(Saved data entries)
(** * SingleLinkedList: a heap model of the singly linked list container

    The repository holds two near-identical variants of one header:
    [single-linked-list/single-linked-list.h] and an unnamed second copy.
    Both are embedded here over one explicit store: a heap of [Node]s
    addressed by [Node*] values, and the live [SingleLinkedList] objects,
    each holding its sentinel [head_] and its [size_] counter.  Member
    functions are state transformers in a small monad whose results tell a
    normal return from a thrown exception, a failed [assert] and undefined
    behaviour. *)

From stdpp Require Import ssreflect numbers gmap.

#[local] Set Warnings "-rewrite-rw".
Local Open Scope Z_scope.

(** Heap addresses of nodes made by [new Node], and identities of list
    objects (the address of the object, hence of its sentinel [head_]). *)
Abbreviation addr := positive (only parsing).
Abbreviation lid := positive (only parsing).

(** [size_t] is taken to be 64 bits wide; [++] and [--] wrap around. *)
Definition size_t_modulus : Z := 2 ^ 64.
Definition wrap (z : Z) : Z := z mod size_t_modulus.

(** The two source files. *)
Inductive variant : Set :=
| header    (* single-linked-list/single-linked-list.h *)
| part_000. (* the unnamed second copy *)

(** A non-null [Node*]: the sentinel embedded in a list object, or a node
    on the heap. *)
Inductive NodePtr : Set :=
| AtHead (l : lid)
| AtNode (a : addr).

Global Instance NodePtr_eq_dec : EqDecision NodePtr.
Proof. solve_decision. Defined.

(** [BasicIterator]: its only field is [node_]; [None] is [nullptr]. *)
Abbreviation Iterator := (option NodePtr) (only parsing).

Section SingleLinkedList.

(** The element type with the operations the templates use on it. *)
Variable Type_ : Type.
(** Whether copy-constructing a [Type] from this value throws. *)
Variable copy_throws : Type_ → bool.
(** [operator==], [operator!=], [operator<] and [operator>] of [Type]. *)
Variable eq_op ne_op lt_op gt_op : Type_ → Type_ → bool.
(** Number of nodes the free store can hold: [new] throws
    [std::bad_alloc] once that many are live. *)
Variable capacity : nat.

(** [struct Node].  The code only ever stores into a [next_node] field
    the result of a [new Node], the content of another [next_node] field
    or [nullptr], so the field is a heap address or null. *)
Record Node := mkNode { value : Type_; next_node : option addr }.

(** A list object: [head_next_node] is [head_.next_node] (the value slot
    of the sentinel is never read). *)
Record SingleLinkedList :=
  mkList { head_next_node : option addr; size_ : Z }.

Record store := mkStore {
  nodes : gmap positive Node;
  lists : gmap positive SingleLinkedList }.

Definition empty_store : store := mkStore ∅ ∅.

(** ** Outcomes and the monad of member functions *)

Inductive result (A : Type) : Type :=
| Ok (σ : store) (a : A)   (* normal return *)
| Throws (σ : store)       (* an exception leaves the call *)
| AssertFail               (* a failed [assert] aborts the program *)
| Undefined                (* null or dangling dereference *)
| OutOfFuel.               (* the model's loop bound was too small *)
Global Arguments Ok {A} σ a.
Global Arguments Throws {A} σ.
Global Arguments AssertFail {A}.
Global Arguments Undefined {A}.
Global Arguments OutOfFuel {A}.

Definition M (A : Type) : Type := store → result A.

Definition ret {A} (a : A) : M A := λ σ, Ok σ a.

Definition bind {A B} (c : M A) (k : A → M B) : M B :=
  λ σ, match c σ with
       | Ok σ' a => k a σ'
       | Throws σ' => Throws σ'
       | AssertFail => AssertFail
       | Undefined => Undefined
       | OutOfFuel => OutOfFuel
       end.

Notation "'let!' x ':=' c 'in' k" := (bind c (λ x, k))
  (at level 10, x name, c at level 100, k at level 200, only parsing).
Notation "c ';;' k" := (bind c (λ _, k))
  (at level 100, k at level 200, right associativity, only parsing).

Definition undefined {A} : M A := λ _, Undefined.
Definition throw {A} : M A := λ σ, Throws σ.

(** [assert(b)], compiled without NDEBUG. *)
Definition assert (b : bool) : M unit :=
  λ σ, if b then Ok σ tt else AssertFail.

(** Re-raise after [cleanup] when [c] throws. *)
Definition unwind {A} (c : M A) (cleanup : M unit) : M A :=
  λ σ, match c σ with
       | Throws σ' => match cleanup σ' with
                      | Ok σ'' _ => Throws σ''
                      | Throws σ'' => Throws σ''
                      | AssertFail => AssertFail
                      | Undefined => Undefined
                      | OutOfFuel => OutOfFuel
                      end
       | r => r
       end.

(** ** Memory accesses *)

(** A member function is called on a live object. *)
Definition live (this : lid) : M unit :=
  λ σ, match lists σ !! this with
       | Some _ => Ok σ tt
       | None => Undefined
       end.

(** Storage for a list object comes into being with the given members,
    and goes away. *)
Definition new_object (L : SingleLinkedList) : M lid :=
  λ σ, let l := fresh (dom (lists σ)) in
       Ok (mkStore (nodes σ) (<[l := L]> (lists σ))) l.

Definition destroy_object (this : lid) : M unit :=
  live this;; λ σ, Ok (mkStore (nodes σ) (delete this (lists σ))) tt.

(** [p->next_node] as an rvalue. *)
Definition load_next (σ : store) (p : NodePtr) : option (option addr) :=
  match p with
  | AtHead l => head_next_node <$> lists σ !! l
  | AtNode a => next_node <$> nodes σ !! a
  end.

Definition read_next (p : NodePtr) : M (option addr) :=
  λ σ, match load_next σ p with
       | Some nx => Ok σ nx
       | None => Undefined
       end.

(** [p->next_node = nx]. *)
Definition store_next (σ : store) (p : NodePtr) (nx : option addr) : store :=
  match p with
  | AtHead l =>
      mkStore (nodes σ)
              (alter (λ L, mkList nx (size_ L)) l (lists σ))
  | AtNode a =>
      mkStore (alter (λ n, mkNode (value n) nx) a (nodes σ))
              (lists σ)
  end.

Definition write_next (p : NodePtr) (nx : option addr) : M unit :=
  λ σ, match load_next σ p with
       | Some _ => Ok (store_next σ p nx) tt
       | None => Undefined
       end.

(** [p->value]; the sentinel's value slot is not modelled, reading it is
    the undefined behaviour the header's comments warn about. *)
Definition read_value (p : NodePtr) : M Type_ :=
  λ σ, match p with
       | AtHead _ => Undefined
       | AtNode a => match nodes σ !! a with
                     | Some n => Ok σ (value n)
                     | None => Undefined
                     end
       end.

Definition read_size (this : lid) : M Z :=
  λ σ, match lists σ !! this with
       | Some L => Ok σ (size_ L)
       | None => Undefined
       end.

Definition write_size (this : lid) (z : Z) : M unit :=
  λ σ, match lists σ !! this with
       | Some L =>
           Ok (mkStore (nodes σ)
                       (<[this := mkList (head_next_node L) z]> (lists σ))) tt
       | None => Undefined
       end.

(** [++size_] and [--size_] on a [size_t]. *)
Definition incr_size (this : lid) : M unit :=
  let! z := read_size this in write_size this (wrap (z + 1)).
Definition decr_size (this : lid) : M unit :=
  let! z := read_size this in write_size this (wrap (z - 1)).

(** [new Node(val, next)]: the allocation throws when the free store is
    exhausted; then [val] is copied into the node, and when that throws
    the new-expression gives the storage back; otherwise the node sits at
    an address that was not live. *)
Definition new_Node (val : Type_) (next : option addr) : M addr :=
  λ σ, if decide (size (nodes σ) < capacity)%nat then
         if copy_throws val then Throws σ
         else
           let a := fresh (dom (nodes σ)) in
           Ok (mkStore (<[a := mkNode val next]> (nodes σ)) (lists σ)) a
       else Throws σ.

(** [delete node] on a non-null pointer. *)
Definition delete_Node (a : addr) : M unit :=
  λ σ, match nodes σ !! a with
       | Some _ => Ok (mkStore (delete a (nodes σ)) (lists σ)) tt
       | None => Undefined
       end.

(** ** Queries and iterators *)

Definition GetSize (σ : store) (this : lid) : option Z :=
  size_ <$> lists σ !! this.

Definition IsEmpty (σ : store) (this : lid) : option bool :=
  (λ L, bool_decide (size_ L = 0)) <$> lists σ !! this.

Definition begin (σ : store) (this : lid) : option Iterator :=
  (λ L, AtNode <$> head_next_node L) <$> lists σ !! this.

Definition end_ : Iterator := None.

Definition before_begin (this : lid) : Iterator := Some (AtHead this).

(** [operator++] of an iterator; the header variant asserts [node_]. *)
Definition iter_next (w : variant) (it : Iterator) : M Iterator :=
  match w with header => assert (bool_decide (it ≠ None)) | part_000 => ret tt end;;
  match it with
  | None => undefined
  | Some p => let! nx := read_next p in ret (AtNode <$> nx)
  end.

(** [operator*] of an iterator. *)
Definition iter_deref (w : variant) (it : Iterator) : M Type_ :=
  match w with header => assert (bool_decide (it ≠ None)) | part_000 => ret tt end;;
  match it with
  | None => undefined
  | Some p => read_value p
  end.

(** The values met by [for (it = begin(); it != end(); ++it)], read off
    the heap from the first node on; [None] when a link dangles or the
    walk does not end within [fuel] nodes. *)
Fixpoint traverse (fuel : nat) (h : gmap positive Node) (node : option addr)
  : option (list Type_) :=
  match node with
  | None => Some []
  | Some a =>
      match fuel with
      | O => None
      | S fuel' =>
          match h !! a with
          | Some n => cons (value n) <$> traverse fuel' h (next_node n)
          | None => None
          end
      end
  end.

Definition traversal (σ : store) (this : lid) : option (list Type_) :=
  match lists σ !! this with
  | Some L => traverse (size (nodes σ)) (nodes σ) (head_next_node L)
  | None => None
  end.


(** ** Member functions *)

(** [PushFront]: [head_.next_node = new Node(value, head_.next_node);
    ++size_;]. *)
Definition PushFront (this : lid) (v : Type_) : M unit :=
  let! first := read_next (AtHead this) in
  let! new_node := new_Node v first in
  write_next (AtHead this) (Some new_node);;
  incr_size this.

---

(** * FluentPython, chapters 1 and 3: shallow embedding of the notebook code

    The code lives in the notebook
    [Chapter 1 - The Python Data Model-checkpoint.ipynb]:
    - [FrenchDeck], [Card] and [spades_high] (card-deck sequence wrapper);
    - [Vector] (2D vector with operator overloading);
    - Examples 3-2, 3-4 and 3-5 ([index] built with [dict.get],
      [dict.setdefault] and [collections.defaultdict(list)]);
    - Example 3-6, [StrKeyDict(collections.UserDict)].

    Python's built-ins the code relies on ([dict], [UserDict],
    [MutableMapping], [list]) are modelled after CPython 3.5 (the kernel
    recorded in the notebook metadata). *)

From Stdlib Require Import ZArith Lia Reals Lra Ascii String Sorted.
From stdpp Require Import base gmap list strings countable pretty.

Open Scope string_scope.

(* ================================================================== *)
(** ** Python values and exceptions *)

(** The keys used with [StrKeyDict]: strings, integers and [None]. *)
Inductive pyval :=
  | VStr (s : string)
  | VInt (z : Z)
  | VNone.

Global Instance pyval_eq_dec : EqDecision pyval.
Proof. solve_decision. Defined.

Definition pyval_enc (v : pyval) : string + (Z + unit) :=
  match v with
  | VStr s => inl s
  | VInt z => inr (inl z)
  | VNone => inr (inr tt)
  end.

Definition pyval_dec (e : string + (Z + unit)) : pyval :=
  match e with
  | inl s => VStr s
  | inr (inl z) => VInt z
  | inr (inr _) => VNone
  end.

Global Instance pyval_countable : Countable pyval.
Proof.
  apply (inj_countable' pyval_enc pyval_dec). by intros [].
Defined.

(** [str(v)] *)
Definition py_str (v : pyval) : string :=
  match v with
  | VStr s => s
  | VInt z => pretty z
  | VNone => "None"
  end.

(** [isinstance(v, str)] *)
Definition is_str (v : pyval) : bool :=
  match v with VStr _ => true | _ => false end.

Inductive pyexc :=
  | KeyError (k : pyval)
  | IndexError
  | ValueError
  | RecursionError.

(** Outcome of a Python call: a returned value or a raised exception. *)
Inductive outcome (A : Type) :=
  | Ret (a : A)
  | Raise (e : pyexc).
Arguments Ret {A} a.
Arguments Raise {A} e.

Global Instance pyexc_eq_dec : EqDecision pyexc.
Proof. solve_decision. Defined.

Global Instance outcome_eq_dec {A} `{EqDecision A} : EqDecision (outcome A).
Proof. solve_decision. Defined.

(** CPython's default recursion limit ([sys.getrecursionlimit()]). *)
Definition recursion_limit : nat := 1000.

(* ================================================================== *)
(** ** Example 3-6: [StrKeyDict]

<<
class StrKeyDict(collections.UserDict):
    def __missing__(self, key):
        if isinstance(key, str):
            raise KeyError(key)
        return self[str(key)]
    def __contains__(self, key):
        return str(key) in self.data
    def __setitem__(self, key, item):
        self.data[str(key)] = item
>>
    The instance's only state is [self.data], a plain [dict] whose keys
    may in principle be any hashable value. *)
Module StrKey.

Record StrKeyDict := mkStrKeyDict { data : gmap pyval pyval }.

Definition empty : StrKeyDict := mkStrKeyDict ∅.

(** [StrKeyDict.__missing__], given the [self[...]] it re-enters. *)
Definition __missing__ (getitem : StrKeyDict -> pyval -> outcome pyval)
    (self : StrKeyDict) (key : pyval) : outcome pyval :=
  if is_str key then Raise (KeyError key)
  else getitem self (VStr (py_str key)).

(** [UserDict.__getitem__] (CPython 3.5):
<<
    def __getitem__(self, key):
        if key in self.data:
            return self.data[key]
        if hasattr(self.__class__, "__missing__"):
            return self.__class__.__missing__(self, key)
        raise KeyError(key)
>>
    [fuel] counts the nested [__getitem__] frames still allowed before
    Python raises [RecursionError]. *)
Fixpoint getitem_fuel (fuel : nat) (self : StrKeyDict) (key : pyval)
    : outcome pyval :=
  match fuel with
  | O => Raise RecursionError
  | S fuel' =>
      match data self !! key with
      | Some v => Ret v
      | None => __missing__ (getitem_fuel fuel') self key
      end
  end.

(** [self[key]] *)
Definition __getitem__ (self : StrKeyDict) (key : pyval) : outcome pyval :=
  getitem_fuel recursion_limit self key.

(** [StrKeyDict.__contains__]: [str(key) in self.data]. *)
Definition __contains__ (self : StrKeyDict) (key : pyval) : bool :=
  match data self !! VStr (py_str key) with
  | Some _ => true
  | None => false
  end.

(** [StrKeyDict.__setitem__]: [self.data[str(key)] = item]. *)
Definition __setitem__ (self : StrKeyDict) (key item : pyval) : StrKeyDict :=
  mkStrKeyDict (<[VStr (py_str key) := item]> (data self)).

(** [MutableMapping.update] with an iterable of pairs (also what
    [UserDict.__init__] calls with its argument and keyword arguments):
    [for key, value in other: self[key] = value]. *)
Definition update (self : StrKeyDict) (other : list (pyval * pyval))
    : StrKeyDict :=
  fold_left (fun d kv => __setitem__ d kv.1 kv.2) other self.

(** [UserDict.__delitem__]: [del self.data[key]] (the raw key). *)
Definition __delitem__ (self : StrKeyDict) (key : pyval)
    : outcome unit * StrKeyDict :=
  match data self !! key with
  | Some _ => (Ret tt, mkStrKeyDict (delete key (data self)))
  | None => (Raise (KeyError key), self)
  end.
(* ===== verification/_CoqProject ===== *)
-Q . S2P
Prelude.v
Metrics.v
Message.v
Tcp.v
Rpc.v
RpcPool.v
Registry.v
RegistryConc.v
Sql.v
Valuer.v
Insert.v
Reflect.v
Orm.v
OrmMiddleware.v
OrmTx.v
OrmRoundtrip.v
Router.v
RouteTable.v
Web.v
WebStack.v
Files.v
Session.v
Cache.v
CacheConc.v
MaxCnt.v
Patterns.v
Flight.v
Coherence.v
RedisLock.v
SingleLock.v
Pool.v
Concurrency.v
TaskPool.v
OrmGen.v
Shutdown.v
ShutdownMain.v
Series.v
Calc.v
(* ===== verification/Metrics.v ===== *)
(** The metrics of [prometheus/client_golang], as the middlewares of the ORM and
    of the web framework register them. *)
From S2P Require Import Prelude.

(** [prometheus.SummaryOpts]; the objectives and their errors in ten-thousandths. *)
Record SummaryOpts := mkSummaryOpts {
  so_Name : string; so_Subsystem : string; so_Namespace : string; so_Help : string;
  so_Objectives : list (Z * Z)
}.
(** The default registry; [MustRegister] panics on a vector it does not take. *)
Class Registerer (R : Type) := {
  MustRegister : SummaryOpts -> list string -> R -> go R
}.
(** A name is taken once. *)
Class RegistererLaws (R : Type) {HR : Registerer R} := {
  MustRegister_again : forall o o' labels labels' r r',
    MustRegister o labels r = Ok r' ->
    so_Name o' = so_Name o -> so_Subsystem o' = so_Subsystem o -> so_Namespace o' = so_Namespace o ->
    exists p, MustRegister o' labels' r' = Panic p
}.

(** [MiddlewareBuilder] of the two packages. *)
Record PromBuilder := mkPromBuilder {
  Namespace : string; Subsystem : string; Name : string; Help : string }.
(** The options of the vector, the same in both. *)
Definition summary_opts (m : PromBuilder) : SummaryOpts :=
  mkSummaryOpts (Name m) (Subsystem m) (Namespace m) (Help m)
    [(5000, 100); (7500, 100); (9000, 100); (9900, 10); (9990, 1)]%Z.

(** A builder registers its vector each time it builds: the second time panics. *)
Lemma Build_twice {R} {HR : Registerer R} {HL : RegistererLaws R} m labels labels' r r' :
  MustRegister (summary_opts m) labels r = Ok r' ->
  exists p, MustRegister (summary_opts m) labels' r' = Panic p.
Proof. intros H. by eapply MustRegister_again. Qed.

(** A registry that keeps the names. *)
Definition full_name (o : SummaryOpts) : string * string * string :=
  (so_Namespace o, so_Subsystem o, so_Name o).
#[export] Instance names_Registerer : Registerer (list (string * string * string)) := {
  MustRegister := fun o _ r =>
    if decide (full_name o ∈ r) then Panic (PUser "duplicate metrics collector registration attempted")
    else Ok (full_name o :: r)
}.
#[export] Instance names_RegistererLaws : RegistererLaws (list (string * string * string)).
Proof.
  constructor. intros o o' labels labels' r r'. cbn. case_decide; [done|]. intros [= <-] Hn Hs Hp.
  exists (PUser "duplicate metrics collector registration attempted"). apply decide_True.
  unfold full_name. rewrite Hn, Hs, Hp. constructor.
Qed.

## Your assignment
Check each line above for "bind" and return the ones that have it.

## Exercise response
Definition bind {A B} (c : M A) (k : A → M B) : M B :=
Notation "'let!' x ':=' c 'in' k" := (bind c (λ x, k))
Notation "c ';;' k" := (bind c (λ _, k))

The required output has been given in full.